## Instructions for the task
Copy the lines below verbatim. Begin with the first and end with the line containing "- The board, the".

───── Extracted information ─────

(** * Evaluation harness of the heuristic-search challenge

    A shallow embedding of [evaluator/part1.py]: the turn calculator
    [calculate_total_turns] and the evaluation entry point
    [execute_heuristic_search] (search runner, resource monitor, outcome
    validator and scorer), followed by the properties of the harness.

    Conventions of the embedding.
    - Python floats that hold measurements (seconds, megabytes, limits) are
      exact rationals [Q]; the only non-finite float the module builds,
      [float('inf')], is the constructor [PInf] of [xnum].
    - Exceptions are values of [exn]; code that may raise returns a
      [result]; a [return] from inside the agent loop is a [flow].
    - The two dictionaries [agents] and [results] are [gmap string _].
    - The board, the agents, the process-memory probe and the clock are
      collaborators outside the module; they appear as an interface
      ([GameBoard]), as records of observable behaviour ([Agent],
      [Probe]). *)

From Stdlib Require Import ZArith QArith Qround List Bool Lia Lqa.
From stdpp Require Import gmap strings.
Import ListNotations.

Local Open Scope Z_scope.

(** ** Python values and exceptions *)

Inductive exn : Type :=
  | KeyError (key : string)
  | TypeError
  | AssertionError (msg : string)
  | InvalidMove
  | InvalidFence
  | OtherError (code : nat).
(** * pynwb HDF5 backend: a shallow embedding of [HDF5IO] and of
      [FeatureExtraction.__init__]

    The development follows [src/pynwb/form/backends/hdf5/h5tools.py] and
    [src/pynwb/ecephys.py].  Python values, exceptions and the parts of
    h5py and numpy the code calls are modelled first; the methods of
    [HDF5IO] follow, each after the methods it calls; the theorems come
    last. *)

From stdpp Require Import gmap strings list.
From stdpp Require Import pretty sorting.
From Stdlib Require Import ZArith Lia.

#[local] Set Warnings "-register-all".

Open Scope string_scope.
Open Scope list_scope.
Open Scope Z_scope.

(** ** Python values *)

(** An absolute HDF5 path [/a/b] is kept as the list of its components
    [["a"; "b"]]; the root [/] is the empty list. *)
Abbreviation path := (list string).

(** A numpy selection, as [__selection_max_bounds__] distinguishes them: an
    integer, a [slice], a one-dimensional list (or array) of integers or
    booleans, a tuple of selections.  [SOther] stands for any other object
    (an [Ellipsis], [None]). *)
Inductive index_item :=
  | IBool (b : bool)
  | IInt (z : Z).

Inductive selection :=
  | SInt (i : Z)
  | SSlice (start stop step : option Z)
  | SList (items : list index_item)
  | STuple (sels : list selection)
  | SOther.

(** The classes whose instances reach [type(data)] in [get_type]. *)
Inductive pytype :=
  | TNoneType | TBool | TInt | TFloat | TReference | TRegionReference.

(** Python data.  A float is kept as a decimal [mant * 10 ^ exp]; only its
    class is ever inspected.  [VRef] and [VRegionRef] are h5py's
    [Reference] and [RegionReference]: the path of the referenced object
    and, for a region, the selection. *)
Inductive pyval :=
  | VNone
  | VBool (b : bool)
  | VInt (z : Z)
  | VFloat (mant exp : Z)
  | VStr (s : string)
  | VList (items : list pyval)
  | VTuple (items : list pyval)
  | VSet (items : list pyval)
  | VRef (target : path)
  | VRegionRef (target : path) (region : selection).

(** ** Exceptions *)

Inductive exc_class :=
  | ValueError | KeyError | TypeError | IndexError | NameError
  | AttributeError | OSError | RecursionError
  | Exception_.

(** An exception carries its message and, when it was raised while another
    one was being handled or by [raise_from], that other one. *)
Inductive exc :=
  | Exc (cls : exc_class) (msg : string) (cause : option exc).
(** ** Decimal digits *)

Inductive digit : Set :=
  | dg0 | dg1 | dg2 | dg3 | dg4 | dg5 | dg6 | dg7 | dg8 | dg9.

Definition is_dg0 (d : digit) : bool :=
  match d with dg0 => true | _ => false end.

Definition ascii_of_digit (d : digit) : ascii :=
  match d with
  | dg0 => "0" | dg1 => "1" | dg2 => "2" | dg3 => "3" | dg4 => "4"
  | dg5 => "5" | dg6 => "6" | dg7 => "7" | dg8 => "8" | dg9 => "9"
  end%char.

Definition digit_of_ascii (c : ascii) : option digit :=
  match c with
  | "0" => Some dg0 | "1" => Some dg1 | "2" => Some dg2 | "3" => Some dg3
  | "4" => Some dg4 | "5" => Some dg5 | "6" => Some dg6 | "7" => Some dg7
  | "8" => Some dg8 | "9" => Some dg9 | _ => None
  end%char.

Fixpoint digits_of_uint (u : Decimal.uint) : list digit :=
  match u with
  | Decimal.Nil => []
  | Decimal.D0 u => dg0 :: digits_of_uint u
  | Decimal.D1 u => dg1 :: digits_of_uint u
  | Decimal.D2 u => dg2 :: digits_of_uint u
  | Decimal.D3 u => dg3 :: digits_of_uint u
  | Decimal.D4 u => dg4 :: digits_of_uint u
  | Decimal.D5 u => dg5 :: digits_of_uint u
  | Decimal.D6 u => dg6 :: digits_of_uint u
  | Decimal.D7 u => dg7 :: digits_of_uint u
  | Decimal.D8 u => dg8 :: digits_of_uint u
  | Decimal.D9 u => dg9 :: digits_of_uint u
  end.

Fixpoint uint_of_digits (ds : list digit) : Decimal.uint :=
  match ds with
  | [] => Decimal.Nil
  | d :: ds =>
      let u := uint_of_digits ds in
      match d with
      | dg0 => Decimal.D0 u | dg1 => Decimal.D1 u | dg2 => Decimal.D2 u
      | dg3 => Decimal.D3 u | dg4 => Decimal.D4 u | dg5 => Decimal.D5 u
      | dg6 => Decimal.D6 u | dg7 => Decimal.D7 u | dg8 => Decimal.D8 u
      | dg9 => Decimal.D9 u
      end
  end.

(** The decimal digits of a natural number, most significant first, and
    back. *)
Definition digits_of_N (n : N) : list digit := digits_of_uint (N.to_uint n).
Definition N_of_digits (ds : list digit) : N := N.of_uint (uint_of_digits ds).

Fixpoint string_of_digits (ds : list digit) : string :=
  match ds with
  | [] => EmptyString
  | d :: ds => String (ascii_of_digit d) (string_of_digits ds)
  end.

(** The longest prefix of decimal digits of a string, and what follows it. *)
Fixpoint span_digits (s : string) : list digit * string :=
  match s with
  | EmptyString => ([], EmptyString)
  | String c s' =>
      match digit_of_ascii c with
      | Some d => let (ds, r) := span_digits s' in (d :: ds, r)
      | None => ([], s)
      end
  end.

(** ** Numbers *)

(** [Fin neg ds n] is [(-1)^neg * 0.ds * 10^n].  It is in normal form when
    [ds] is not empty and neither starts nor ends with the digit 0: these are
    the [s], [k = length ds] and [n] of [Number::toString]. *)
Inductive number : Set :=
  | NaN
  | Inf (neg : bool)
  | Zero (neg : bool)
  | Fin (neg : bool) (ds : list digit) (n : Z).

Fixpoint strip_leading (ds : list digit) : list digit :=
  match ds with
  | dg0 :: ds' => strip_leading ds'
  | _ => ds
  end.

Fixpoint strip_trailing (ds : list digit) : list digit :=
  match ds with
  | [] => []
  | d :: ds' =>
      match strip_trailing ds' with
      | [] => if is_dg0 d then [] else [d]
      | r => d :: r
      end
  end.

(** The number [(-1)^neg * 0.ds * 10^pt] in normal form. *)
Definition mk_number (neg : bool) (ds : list digit) (pt : Z) : number :=
  let ds1 := strip_leading ds in
  match strip_trailing ds1 with
  | [] => Zero neg
  | ds2 => Fin neg ds2 (pt - (Z.of_nat (length ds) - Z.of_nat (length ds1)))
  end.

Definition normalize (x : number) : number :=
  match x with
  | Fin neg ds n => mk_number neg ds n
  | _ => x
  end.

Definition number_of_N (n : N) : number :=
  let ds := digits_of_N n in mk_number false ds (Z.of_nat (length ds)).

Definition number_of_Z (z : Z) : number :=
  let ds := digits_of_N (Z.abs_N z) in
  mk_number (z <? 0) ds (Z.of_nat (length ds)).

(** [decimal m e] is [m * 10^e]. *)
Definition decimal (m e : Z) : number :=
  let ds := digits_of_N (Z.abs_N m) in
  mk_number (m <? 0) ds (Z.of_nat (length ds) + e).

Definition zeros (n : Z) : list digit := replicate (Z.to_nat n) dg0.

(** ECMA-262 Number::toString(x), radix 10, on a number in normal form. *)
Definition print_number (x : number) : string :=
  match x with
  | NaN => "NaN"
  | Zero _ => "0"
  | Inf false => "Infinity"
  | Inf true => "-Infinity"
  | Fin neg ds n =>
      let k := Z.of_nat (length ds) in
      let body :=
        if (k <=? n) && (n <=? 21) then
          string_of_digits (ds ++ zeros (n - k))
        else if (0 <? n) && (n <=? 21) then
          string_of_digits (take (Z.to_nat n) ds) +:+ "." +:+
          string_of_digits (drop (Z.to_nat n) ds)
        else if (-6 <? n) && (n <=? 0) then
          "0." +:+ string_of_digits (zeros (- n) ++ ds)
        else
          let e := n - 1 in
          let es := (if e <? 0 then "-" else "+") +:+
                    string_of_digits (digits_of_N (Z.abs_N e)) in
          match ds with
          | [] => "e" +:+ es
          | [d] => string_of_digits [d] +:+ "e" +:+ es
          | d :: rest =>
              string_of_digits [d] +:+ "." +:+ string_of_digits rest +:+
              "e" +:+ es
          end
      in (if neg then "-" else EmptyString) +:+ body
  end.

Definition NumberToString (x : number) : string := print_number (normalize x).

(** White space: the members of StrWhiteSpaceChar below 256, which are the
    tabulations, the line terminators, the space and the no-break space. *)
Definition is_white (c : ascii) : bool :=
  match c with
  | " " | "009" | "010" | "011" | "012" | "013" | "160" => true
  | _ => false
  end%char.

Fixpoint trim_left (s : string) : string :=
  match s with
  | String c s' => if is_white c then trim_left s' else s
  | EmptyString => EmptyString
  end.

Fixpoint trim_right (s : string) : string :=
  match s with
  | EmptyString => EmptyString
  | String c s' =>
      match trim_right s' with
      | EmptyString => if is_white c then EmptyString else String c EmptyString
      | r => String c r
      end
  end.

Definition trim (s : string) : string := trim_right (trim_left s).

(** An optional sign: whether it is a minus, and the rest of the string. *)
Definition take_sign (s : string) : bool * string :=
  match s with
  | String "-" r => (true, r)
  | String "+" r => (false, r)
  | _ => (false, s)
  end.

Definition strip_prefix (p s : string) : option string :=
  if String.prefix p s
  then Some (String.substring (String.length p)
                              (String.length s - String.length p) s)
  else None.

─────

## Exercise result
(** * Evaluation harness of the heuristic-search challenge

    A shallow embedding of [evaluator/part1.py]: the turn calculator
    [calculate_total_turns] and the evaluation entry point
    [execute_heuristic_search] (search runner, resource monitor, outcome
    validator and scorer), followed by the properties of the harness.

    Conventions of the embedding.
    - Python floats that hold measurements (seconds, megabytes, limits) are
      exact rationals [Q]; the only non-finite float the module builds,
      [float('inf')], is the constructor [PInf] of [xnum].
    - Exceptions are values of [exn]; code that may raise returns a
      [result]; a [return] from inside the agent loop is a [flow].
    - The two dictionaries [agents] and [results] are [gmap string _].
    - The board, the agents, the process-memory probe and the clock are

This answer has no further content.